_Description of the task_: In the records below, find the lines that include "Instance" and copy each.

(Saved data entries)
^^^^
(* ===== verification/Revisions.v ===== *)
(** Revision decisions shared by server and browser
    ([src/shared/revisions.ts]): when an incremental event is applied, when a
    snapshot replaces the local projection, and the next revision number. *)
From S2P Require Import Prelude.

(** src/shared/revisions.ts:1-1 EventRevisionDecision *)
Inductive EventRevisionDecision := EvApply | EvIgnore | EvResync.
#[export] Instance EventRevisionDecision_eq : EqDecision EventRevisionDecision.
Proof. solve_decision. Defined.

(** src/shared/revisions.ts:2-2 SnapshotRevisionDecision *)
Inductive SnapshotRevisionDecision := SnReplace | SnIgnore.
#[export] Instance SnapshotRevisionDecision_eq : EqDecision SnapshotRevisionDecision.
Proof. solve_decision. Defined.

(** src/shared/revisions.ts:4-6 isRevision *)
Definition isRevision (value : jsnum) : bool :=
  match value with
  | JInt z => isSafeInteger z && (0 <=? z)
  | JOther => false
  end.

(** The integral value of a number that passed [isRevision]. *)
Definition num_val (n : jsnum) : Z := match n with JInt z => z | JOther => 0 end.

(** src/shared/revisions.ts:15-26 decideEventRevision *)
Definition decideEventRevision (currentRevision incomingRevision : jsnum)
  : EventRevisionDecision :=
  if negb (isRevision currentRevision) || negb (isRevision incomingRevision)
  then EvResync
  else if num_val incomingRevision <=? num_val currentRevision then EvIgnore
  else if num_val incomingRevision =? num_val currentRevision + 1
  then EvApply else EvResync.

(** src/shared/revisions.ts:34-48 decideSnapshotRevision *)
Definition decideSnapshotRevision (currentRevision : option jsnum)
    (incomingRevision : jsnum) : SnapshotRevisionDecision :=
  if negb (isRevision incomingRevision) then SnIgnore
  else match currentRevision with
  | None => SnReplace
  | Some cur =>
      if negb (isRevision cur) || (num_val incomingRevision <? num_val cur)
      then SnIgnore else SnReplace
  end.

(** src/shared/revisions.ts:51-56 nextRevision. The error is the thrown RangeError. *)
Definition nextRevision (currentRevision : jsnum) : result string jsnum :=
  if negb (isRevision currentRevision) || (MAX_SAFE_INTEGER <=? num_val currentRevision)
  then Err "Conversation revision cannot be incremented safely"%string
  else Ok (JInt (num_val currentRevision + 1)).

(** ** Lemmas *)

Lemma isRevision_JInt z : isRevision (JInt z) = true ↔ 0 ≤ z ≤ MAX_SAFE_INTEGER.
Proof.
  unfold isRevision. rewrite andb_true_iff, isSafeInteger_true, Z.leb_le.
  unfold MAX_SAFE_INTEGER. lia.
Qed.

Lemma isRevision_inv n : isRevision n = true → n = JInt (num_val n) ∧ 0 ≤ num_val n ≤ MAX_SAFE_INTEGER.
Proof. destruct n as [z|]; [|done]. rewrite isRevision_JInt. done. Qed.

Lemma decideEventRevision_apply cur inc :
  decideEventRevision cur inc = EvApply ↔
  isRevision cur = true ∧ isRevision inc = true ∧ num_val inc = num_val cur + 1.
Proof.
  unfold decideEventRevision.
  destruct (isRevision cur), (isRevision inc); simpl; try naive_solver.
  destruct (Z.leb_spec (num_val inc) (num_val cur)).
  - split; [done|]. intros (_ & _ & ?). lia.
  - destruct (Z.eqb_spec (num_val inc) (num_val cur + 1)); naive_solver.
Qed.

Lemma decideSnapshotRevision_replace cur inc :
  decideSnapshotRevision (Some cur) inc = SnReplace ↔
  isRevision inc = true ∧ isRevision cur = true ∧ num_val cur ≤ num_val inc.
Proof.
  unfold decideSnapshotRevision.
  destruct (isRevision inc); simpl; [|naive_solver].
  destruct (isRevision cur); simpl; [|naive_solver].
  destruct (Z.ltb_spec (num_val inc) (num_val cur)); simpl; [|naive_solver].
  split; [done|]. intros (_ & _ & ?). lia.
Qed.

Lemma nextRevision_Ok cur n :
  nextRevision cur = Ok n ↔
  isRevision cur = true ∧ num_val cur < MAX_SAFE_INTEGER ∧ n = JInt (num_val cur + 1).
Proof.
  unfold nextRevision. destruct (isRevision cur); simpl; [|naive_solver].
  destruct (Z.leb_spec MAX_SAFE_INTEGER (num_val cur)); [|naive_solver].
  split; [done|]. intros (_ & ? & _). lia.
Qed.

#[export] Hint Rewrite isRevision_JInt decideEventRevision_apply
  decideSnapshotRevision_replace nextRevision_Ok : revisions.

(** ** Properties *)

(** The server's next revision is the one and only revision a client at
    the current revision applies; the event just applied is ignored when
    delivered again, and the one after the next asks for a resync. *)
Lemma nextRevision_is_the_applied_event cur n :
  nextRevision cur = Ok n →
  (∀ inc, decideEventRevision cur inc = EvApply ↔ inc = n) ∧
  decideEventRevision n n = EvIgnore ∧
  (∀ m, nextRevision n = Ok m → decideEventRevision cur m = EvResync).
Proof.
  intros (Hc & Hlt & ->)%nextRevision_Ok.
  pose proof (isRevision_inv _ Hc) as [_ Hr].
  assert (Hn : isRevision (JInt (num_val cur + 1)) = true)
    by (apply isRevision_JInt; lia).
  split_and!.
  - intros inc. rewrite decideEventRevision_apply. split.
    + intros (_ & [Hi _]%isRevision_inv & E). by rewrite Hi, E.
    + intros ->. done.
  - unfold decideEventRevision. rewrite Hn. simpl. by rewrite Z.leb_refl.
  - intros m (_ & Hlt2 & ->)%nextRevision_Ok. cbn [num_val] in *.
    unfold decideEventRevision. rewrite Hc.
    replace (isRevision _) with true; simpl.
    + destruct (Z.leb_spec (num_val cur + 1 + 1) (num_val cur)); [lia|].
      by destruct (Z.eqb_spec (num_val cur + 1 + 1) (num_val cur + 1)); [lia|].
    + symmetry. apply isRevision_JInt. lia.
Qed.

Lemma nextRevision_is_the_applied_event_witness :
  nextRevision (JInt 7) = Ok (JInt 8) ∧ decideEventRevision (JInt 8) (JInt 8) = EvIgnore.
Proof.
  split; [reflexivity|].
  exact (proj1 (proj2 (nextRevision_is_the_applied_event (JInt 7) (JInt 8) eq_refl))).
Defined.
^^^^
_Task solution_:
#[export] Instance EventRevisionDecision_eq : EqDecision EventRevisionDecision.
#[export] Instance SnapshotRevisionDecision_eq : EqDecision SnapshotRevisionDecision.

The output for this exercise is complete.